New songs mark sixth anniversary of French star Johnny Hallyday’s death

Fans of the late Johnny Hallyday, "the French Elvis Presley", will be able to commemorate the sixth anniversary of his death with two songs never released before.

New songs mark sixth anniversary of French star Johnny Hallyday's death

Hallyday, blessed with a powerful husky voice and seemingly boundless energy, died in December 2017, aged 74, of lung cancer after a long music and acting career.

After an estimated 110 million records sold during his lifetime – making him one of the world’s best-selling singers -Hallyday’s success has continued unabated beyond his death.
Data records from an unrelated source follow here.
(* ===== verification/Golden.v ===== *)
(** * The golden files of the configuration generators

    generator_test.go renders the configurations of a test cluster and
    compares them with the files of pkg/ytconfig/canondata.  Here the model
    renders them, with a writer of pretty YSON, and reproduces the files
    character by character, apart from the quotation marks, which are written
    as backquotes. *)

From S2P Require Import Prelude Float Api CellId Names YtApi Yson Logging CommonConfig NodeConfig ServerConfigs.

Local Open Scope string_scope.
Local Open Scope list_scope.

(** ** Pretty YSON

    Maps and lists have an entry per line and an indentation of four; a string
    is quoted unless it is an identifier of letters and digits. *)

Definition newline : string := String (Ascii.ascii_of_nat 10) "".
Definition indentation (n : nat) : string := String.concat "" (repeat "    " n).

Definition letter (c : Ascii.ascii) : bool :=
  let n := Ascii.nat_of_ascii c in ((65 <=? n) && (n <=? 90) || (97 <=? n) && (n <=? 122))%nat.
Definition digit (c : Ascii.ascii) : bool :=
  let n := Ascii.nat_of_ascii c in ((48 <=? n) && (n <=? 57))%nat.
Definition identifier (s : string) : bool :=
  match s with
  | "" => false
  | String c _ => letter c && forallb (fun c => letter c || digit c) (String.list_ascii_of_string s)
  end.
Definition yson_string (s : string) : string := if identifier s then s else "`" +:+ s +:+ "`".

Fixpoint indent_lines (n : nat) (s : string) : string :=
  match s with
  | "" => ""
  | String c s =>
      String c ((if decide (c = Ascii.ascii_of_nat 10) then indentation n else "") +:+ indent_lines n s)
  end.

(** [%f]: six decimals. *)
Definition six_decimals (f : float) : string :=
  let n := truncate (mul_exact f (mkFloat (10 ^ 6) 0)) in
  let decimals := pretty (10 ^ 6 + n mod 10 ^ 6)%Z in
  pretty (n / 10 ^ 6)%Z +:+ "." +:+ String.substring 1 6 decimals.

Fixpoint pretty_yson (n : nat) (v : YtValue) : string :=
  let entries (l : list string) :=
    newline +:+ String.concat "" ((fun e => indentation (S n) +:+ e +:+ ";" +:+ newline) <$> l)
      +:+ indentation n in
  match v with
  | YBool b => if b then "%true" else "%false"
  | YInt i => pretty i
  | YString s => yson_string s
  | YList l => "[" +:+ entries (pretty_yson (S n) <$> l) +:+ "]"
  | YMap m => "{" +:+ entries ((fun p => yson_string p.1 +:+ "=" +:+ pretty_yson (S n) p.2) <$> m) +:+ "}"
  | YFloat f => six_decimals f
  | YEntity => "#"
  | YRaw s => indent_lines n s
  end.

#[local] Instance pretty_format : YsonPretty := fun v => inr (pretty_yson 0 v).

(** The bytes of a random UUID, with its version and its variant. *)
#[local] Instance uuid : Uuid := fun s =>
  let b := take 16 ((fun c => Z.of_nat (Ascii.nat_of_ascii c)) <$> String.list_ascii_of_string s) in
  if decide (length b = 16%nat) then
    Some (alter (fun x => Z.lor (Z.land x 63) 128) 8 (alter (fun x => Z.lor (Z.land x 15) 64) 6 b))
  else None.

(** A quantity, rounded up to whole units. *)
#[local] Instance quantities : Quantities :=
  {| Quantity_Value q := ((q + (10 ^ 9 - 1)) / 10 ^ 9)%Z; AsApproximateFloat64 q := float64_of_int (q / 10 ^ 9) |}.

(** ** The test cluster *)

Definition unit : Z := 10 ^ 9.
Definition Gi : Z := 1024 * 1024 * 1024 * unit.

Definition basic (count : Z) (port : option Z) : InstanceSpec :=
  mkInstanceSpec None [] [] [] None (mkResourceRequirements None None) count None [] [] None None None
    port [] [] None ∅ [] ∅ ∅ None None None.

Definition text_logger (name : string) (level : LogLevel) (compression : LogCompression)
    (rotation : option LogRotationPolicy) (exclude : list string) : TextLoggerSpec :=
  mkTextLoggerSpec (mkBaseLoggerSpec name LogFormatPlainText level compression false rotation)
    LogWriterTypeFile
    (match exclude with [] => None | _ => Some (mkCategoriesFilter CategoriesFilterTypeExclude exclude) end).

Definition claim (name : string) (storage : Z) : EmbeddedPersistentVolumeClaim :=
  mkEmbeddedPersistentVolumeClaim name ∅ ∅ (mkResourceRequirements (Some {["storage" := storage]}) None).
(** ** pkg/apiproxy/chyt.go, spyt.go *)

Section ReleaseProxy.
Context {H E R S : Type} `{K : Kube E} `{CM : ConditionMeta} `{RR : ReleaseResource R S}.
Context `{RW : ReleaseWriter R E}.
Local Abbreviation W := (World H E).
Context (r : Ref H R).

Definition Release_SetStatusCondition (condition : Condition) : M W unit :=
  modify (fun w =>
    let o := load r (heap w) in
    mkWorld (resource w)
      (store r (set_rel_Conditions
                  (meta_SetStatusCondition (client_now (ext w)) (rel_Conditions o) condition) o) (heap w))
      (ext w)).
Definition Release_IsStatusConditionTrue (conditionType : string) : M W bool :=
  o ← read r; mret (meta_IsStatusConditionTrue (rel_Conditions o) conditionType).
Definition Release_IsStatusConditionFalse (conditionType : string) : M W bool :=
  o ← read r; mret (meta_IsStatusConditionFalse (rel_Conditions o) conditionType).

Definition Release_conditions : ConditionManager W :=
  mkConditionManager W Release_SetStatusCondition Release_IsStatusConditionTrue
    Release_IsStatusConditionFalse.

(** [GetResource().Status.ReleaseStatus = s]. *)
Definition set_ReleaseStatus (s : S) : M W unit :=
  o ← read r; write r (set_rel_ReleaseStatus s o).

Definition Release_UpdateStatus : M W error :=
  o ← read r; outside (client_StatusUpdate_release o).

Definition SaveReleaseStatus (s : S) : M W error :=
  _ ← set_ReleaseStatus s; Release_UpdateStatus.
End ReleaseProxy.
Almost half of his current listeners on Spotify are under the age of 35, according to the streaming service, and a posthumous greatest hits collection of “France’s favourite rock’n’roller”, whose real name was Jean-Philippe Leo
Smet, sold more than half a million copies.

The two new songs, Un cri (A cry) and Grave-moi le coeur (Engrave my heart), are featured on two albums published by different labels which also contain already-known hits in remastered or symphonic versions.

Un cri was written in 2017 by guitarist and producer Maxim Nucci – better known as Yodelice – who worked with Hallyday during the singer’s final years.

At the time Hallyday had just learned that his cancer had returned, and he “felt the need to make music outside the framework of an album,” Yodelice told reporters this week.

Hallyday recorded a demo version of the song, accompanied only by an acoustic blues guitar, but never brought it to full production.

Sensing the fans’ unbroken love for Hallyday, Yodelice decided to finish the job.

He separated the voice track from the guitar which he felt was too tame, and arranged a rockier, full-band accompaniment.

“It felt like I was playing with my buddy,” he said.

The second song, Grave-moi le coeur, is to be published in December under the artistic responsibility of another of the singer’s close collaborators, the arranger Yvan Cassar.

Hallyday recorded the song – a French version of Elvis’s Love Me Tender – with a view to performing it at a 1996 show in Las Vegas.

But in the end he did not play it live, opting instead for the original English-language version, and did not include it in any album.

“This may sound crazy, but the song was on a rehearsal tape that had never been digitalised,” Cassar told AFP.

The new songs are unlikely to be the last of new Hallyday tunes to delight fans, a source with knowledge of his work said. “There’s still a huge mass of recordings out there spanning his whole career,” the source said.